## PROMPT
Once the line containing "The receiver of" is found in the entries below, reproduce it and every line after it, stopping at and including the line containing "(** ** Specification *)"; reproduce nothing else, and keep each line exact.

## STUDY MATERIAL
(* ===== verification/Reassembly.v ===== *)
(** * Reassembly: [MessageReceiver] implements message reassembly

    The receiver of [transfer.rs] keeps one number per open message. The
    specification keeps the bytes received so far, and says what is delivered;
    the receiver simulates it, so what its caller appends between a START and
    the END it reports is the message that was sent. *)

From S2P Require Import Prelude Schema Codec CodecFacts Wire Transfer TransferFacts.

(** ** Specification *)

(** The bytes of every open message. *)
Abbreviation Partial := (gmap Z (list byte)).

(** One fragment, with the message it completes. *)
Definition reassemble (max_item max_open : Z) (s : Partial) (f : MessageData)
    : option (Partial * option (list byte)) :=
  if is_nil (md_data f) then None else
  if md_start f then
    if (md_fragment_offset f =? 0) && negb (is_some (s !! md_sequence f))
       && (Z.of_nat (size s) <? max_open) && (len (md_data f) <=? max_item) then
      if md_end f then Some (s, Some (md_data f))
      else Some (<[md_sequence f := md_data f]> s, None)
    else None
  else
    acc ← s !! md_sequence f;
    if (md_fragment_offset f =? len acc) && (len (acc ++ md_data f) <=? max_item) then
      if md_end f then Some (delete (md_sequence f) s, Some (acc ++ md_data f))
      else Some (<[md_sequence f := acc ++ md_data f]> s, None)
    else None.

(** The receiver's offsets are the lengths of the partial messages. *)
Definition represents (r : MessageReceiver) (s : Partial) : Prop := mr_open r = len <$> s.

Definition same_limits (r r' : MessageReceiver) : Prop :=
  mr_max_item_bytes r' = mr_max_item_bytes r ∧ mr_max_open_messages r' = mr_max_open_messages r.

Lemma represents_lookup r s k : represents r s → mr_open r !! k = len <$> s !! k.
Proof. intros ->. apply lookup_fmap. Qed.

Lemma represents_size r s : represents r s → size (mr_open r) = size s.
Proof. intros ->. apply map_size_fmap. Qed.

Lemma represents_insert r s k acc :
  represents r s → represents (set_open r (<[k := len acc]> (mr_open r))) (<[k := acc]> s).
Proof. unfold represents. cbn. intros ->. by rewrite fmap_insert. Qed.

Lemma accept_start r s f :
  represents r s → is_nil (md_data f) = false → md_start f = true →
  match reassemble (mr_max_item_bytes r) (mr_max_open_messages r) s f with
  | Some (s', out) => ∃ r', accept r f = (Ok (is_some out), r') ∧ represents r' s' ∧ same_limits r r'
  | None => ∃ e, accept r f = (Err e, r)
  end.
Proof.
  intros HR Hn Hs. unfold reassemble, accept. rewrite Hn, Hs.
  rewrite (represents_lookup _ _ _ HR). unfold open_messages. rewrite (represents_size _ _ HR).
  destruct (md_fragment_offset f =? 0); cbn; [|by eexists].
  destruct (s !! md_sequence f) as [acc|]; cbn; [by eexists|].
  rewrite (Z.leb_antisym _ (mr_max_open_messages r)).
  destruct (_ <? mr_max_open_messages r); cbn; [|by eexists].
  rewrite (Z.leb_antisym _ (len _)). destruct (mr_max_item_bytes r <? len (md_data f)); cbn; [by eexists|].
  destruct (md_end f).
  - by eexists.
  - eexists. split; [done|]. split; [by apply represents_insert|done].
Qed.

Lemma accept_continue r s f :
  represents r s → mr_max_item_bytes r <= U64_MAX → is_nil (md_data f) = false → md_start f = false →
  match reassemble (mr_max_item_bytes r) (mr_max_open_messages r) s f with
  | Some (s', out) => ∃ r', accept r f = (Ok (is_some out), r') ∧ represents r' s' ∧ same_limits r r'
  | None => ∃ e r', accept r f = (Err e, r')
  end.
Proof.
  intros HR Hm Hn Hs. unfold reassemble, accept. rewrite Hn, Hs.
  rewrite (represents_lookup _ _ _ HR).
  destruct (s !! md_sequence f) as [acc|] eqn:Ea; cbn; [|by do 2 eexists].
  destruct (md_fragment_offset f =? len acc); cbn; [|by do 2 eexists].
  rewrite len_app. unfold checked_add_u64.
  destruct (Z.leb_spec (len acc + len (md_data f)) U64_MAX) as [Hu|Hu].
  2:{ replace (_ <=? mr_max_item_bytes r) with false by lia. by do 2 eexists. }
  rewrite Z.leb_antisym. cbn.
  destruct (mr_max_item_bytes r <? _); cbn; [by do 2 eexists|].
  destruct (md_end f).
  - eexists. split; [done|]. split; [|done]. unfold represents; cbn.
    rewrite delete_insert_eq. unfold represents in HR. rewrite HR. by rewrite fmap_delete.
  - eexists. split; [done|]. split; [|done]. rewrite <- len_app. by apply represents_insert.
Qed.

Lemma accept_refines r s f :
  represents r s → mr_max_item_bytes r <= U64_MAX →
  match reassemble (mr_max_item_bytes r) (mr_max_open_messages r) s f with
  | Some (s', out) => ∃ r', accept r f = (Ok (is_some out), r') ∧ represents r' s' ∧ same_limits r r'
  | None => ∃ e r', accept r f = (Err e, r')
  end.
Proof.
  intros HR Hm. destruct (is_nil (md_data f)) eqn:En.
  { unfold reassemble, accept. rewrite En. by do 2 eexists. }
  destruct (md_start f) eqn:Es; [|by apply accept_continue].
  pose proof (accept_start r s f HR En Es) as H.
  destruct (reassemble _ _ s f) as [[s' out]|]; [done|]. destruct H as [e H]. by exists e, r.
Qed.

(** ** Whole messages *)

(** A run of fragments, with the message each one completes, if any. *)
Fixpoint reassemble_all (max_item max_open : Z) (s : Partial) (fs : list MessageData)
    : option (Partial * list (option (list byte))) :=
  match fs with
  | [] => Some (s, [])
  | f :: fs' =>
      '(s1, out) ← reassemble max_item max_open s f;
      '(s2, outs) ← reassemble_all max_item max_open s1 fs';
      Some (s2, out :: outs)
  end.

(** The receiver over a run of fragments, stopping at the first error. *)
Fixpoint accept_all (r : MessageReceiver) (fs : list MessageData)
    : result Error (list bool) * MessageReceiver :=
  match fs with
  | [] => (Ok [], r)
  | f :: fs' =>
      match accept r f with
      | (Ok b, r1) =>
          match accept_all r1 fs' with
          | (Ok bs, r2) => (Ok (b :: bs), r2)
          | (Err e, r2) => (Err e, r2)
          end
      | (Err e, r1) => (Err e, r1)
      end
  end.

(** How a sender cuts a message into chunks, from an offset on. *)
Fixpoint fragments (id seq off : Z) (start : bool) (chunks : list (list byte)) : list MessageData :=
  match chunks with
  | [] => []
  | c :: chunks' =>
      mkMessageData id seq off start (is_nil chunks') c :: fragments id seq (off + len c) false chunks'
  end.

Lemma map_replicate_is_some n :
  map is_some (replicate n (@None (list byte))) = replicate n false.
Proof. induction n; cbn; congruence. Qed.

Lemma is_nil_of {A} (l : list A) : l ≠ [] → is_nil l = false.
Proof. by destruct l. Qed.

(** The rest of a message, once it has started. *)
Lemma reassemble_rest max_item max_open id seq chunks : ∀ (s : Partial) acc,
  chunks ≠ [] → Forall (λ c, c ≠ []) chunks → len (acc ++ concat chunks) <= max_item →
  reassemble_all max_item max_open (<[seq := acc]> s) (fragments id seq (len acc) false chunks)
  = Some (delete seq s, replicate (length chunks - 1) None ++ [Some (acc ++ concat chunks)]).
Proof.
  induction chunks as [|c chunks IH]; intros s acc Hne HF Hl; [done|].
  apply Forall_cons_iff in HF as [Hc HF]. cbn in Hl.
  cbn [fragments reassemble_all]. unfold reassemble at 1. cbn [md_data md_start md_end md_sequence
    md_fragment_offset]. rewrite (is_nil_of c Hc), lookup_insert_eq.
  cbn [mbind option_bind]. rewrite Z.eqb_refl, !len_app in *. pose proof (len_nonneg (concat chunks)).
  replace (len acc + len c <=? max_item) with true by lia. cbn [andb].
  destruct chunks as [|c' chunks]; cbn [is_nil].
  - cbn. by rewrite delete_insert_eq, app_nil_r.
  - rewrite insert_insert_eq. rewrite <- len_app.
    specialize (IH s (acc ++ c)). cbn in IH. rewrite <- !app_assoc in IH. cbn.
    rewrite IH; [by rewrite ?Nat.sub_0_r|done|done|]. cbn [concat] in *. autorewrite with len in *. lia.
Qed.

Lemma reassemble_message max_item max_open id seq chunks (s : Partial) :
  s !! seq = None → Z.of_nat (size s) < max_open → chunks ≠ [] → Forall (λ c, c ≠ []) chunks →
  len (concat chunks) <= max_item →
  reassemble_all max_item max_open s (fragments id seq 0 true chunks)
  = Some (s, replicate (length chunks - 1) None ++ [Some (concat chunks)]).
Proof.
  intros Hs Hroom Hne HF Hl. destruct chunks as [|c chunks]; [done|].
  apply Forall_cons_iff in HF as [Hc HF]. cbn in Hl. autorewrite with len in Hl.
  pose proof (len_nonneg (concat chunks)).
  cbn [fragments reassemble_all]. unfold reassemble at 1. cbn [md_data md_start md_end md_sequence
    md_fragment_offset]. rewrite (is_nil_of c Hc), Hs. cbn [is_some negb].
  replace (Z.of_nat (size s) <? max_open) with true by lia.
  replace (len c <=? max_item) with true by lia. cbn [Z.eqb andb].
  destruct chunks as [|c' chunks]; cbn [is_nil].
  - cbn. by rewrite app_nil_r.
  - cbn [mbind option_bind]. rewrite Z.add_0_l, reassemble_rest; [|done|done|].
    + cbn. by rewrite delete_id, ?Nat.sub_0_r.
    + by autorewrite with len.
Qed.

## EXERCISE RESULT
    The receiver of [transfer.rs] keeps one number per open message. The
    specification keeps the bytes received so far, and says what is delivered;
    the receiver simulates it, so what its caller appends between a START and
    the END it reports is the message that was sent. *)

From S2P Require Import Prelude Schema Codec CodecFacts Wire Transfer TransferFacts.

(** ** Specification *)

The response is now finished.